*** Opening INPUT DATA ***
(* ===================================================================== *)
(** * The poll loop                                                       *)
(* ===================================================================== *)

(** One iteration of the loop: a sample is fetched and its row appended
    (or the failure to open the journal logged), the counter advances, and
    the process sleeps for the rest of the interval. *)
Lemma cycle_run (end_time interval : Z) (i : float) (env : cycle_env)
    (w : world) :
  valid_clock (fetch env) -> float_of_int interval = Ok i ->
  exists d r w',
    fst (fetch_sensor_data (fetch env) w) = Ok (PDict d) /\
    dict_keys d = sample_keys /\
    sample_row (PDict d) = Some r /\
    cycle end_time interval env w = (Ok tt, w') /\
    output_file w' = output_file w /\
    original_length_mm w' = original_length_mm w /\
    fetch_count w' = S (fetch_count w) /\
    files w' = match open_append env with
               | None => <[output_file w := journal w ++ [r]]> (files w)
               | Some _ => files w
               end /\
    sleeps (trace w') = sleeps (trace w) ++ cycle_sleep i env /\
    save_errors (trace w') =
      save_errors (trace w) ++ match open_append env with
                               | None => []
                               | Some e => [e]
                               end.
Proof.
  intros Hv Hi.
  destruct (fetch_returns_sample _ w Hv) as (d & Hd & Hk).
  destruct (sample_row_of_keys d Hk) as [r Hr].
  pose proof (fetch_outside (fetch env) w) as Ho.
  destruct (fetch_sensor_data (fetch env) w) as [res w1] eqn:Hf.
  cbn [fst snd] in Hd, Ho. subst res.
  unfold outside_fetch in Ho. injection Ho as Hfile Hlen Hcount Hfiles Hsl Hse.
  assert (Hj : journal w1 = journal w) by (unfold journal; congruence).
  destruct (cycle end_time interval env w) as [rr w'] eqn:Hc.
  exists d, r, w'. split; [reflexivity |]. split; [exact Hk |].
  split; [exact Hr |].
  unfold cycle in Hc. rewrite bind_run, Hf in Hc.
  replace (py_truthy (PDict d)) with true in Hc
    by (destruct d; [discriminate Hk | reflexivity]).
  rewrite bind_run, (save_data_run _ _ r) in Hc by exact Hr.
  rewrite bind_run in Hc. cbn [modify] in Hc. rewrite bind_run in Hc.
  unfold sleep_time in Hc. rewrite Hi in Hc. cbn [res_bind lift] in Hc.
  rewrite bind_run in Hc. cbn [get] in Hc. rewrite bind_run in Hc.
  unfold cycle_sleep, py_max0 in *.
  set (x := fsub i (fsub (time_end env) (time_start env))) in *.
  destruct (open_append env) as [e |];
    (destruct (_ =? _)%nat; [cbn [log emit modify] in Hc | cbn [mret M_ret] in Hc]);
    rewrite bind_run in Hc;
    (destruct (flt (S754_zero false) x) eqn:Hx;
       cbn [py_gt0 lift] in Hc; rewrite ?Hx in Hc;
       cbn [Z.ltb Z.compare emit modify mret M_ret] in Hc);
    injection Hc as <- <-;
    (split; [reflexivity |]);
    cbn [output_file original_length_mm fetch_count files trace set_files
         set_trace set_fetch_count];
    rewrite ?sleeps_snoc, ?save_errors_snoc; cbn [sleeps save_errors omap];
    rewrite ?app_nil_r, ?Hj;
    repeat split; first [congruence | rewrite ?Hsl, ?Hse; reflexivity].
Qed.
*** Closing INPUT DATA ***
_TASK_
Please set down each entry again, word for word.

_YOUR RESPONSE_
(* ===================================================================== *)
(** * The poll loop                                                       *)
(* ===================================================================== *)

(** One iteration of the loop: a sample is fetched and its row appended
    (or the failure to open the journal logged), the counter advances, and
    the process sleeps for the rest of the interval. *)
Lemma cycle_run (end_time interval : Z) (i : float) (env : cycle_env)
    (w : world) :
  valid_clock (fetch env) -> float_of_int interval = Ok i ->
  exists d r w',
    fst (fetch_sensor_data (fetch env) w) = Ok (PDict d) /\
    dict_keys d = sample_keys /\
    sample_row (PDict d) = Some r /\
    cycle end_time interval env w = (Ok tt, w') /\
    output_file w' = output_file w /\
    original_length_mm w' = original_length_mm w /\
    fetch_count w' = S (fetch_count w) /\
    files w' = match open_append env with
               | None => <[output_file w := journal w ++ [r]]> (files w)
               | Some _ => files w
               end /\
    sleeps (trace w') = sleeps (trace w) ++ cycle_sleep i env /\
    save_errors (trace w') =
      save_errors (trace w) ++ match open_append env with
                               | None => []
                               | Some e => [e]
                               end.
Proof.
  intros Hv Hi.
  destruct (fetch_returns_sample _ w Hv) as (d & Hd & Hk).
  destruct (sample_row_of_keys d Hk) as [r Hr].
  pose proof (fetch_outside (fetch env) w) as Ho.
  destruct (fetch_sensor_data (fetch env) w) as [res w1] eqn:Hf.
  cbn [fst snd] in Hd, Ho. subst res.
  unfold outside_fetch in Ho. injection Ho as Hfile Hlen Hcount Hfiles Hsl Hse.
  assert (Hj : journal w1 = journal w) by (unfold journal; congruence).
  destruct (cycle end_time interval env w) as [rr w'] eqn:Hc.
  exists d, r, w'. split; [reflexivity |]. split; [exact Hk |].
  split; [exact Hr |].
  unfold cycle in Hc. rewrite bind_run, Hf in Hc.
  replace (py_truthy (PDict d)) with true in Hc
    by (destruct d; [discriminate Hk | reflexivity]).
  rewrite bind_run, (save_data_run _ _ r) in Hc by exact Hr.
  rewrite bind_run in Hc. cbn [modify] in Hc. rewrite bind_run in Hc.
  unfold sleep_time in Hc. rewrite Hi in Hc. cbn [res_bind lift] in Hc.
  rewrite bind_run in Hc. cbn [get] in Hc. rewrite bind_run in Hc.
  unfold cycle_sleep, py_max0 in *.
  set (x := fsub i (fsub (time_end env) (time_start env))) in *.
  destruct (open_append env) as [e |];
    (destruct (_ =? _)%nat; [cbn [log emit modify] in Hc | cbn [mret M_ret] in Hc]);
    rewrite bind_run in Hc;
    (destruct (flt (S754_zero false) x) eqn:Hx;
       cbn [py_gt0 lift] in Hc; rewrite ?Hx in Hc;
       cbn [Z.ltb Z.compare emit modify mret M_ret] in Hc);
    injection Hc as <- <-;
    (split; [reflexivity |]);
    cbn [output_file original_length_mm fetch_count files trace set_files
         set_trace set_fetch_count];
    rewrite ?sleeps_snoc, ?save_errors_snoc; cbn [sleeps save_errors omap];
    rewrite ?app_nil_r, ?Hj;
    repeat split; first [congruence | rewrite ?Hsl, ?Hse; reflexivity].
Qed.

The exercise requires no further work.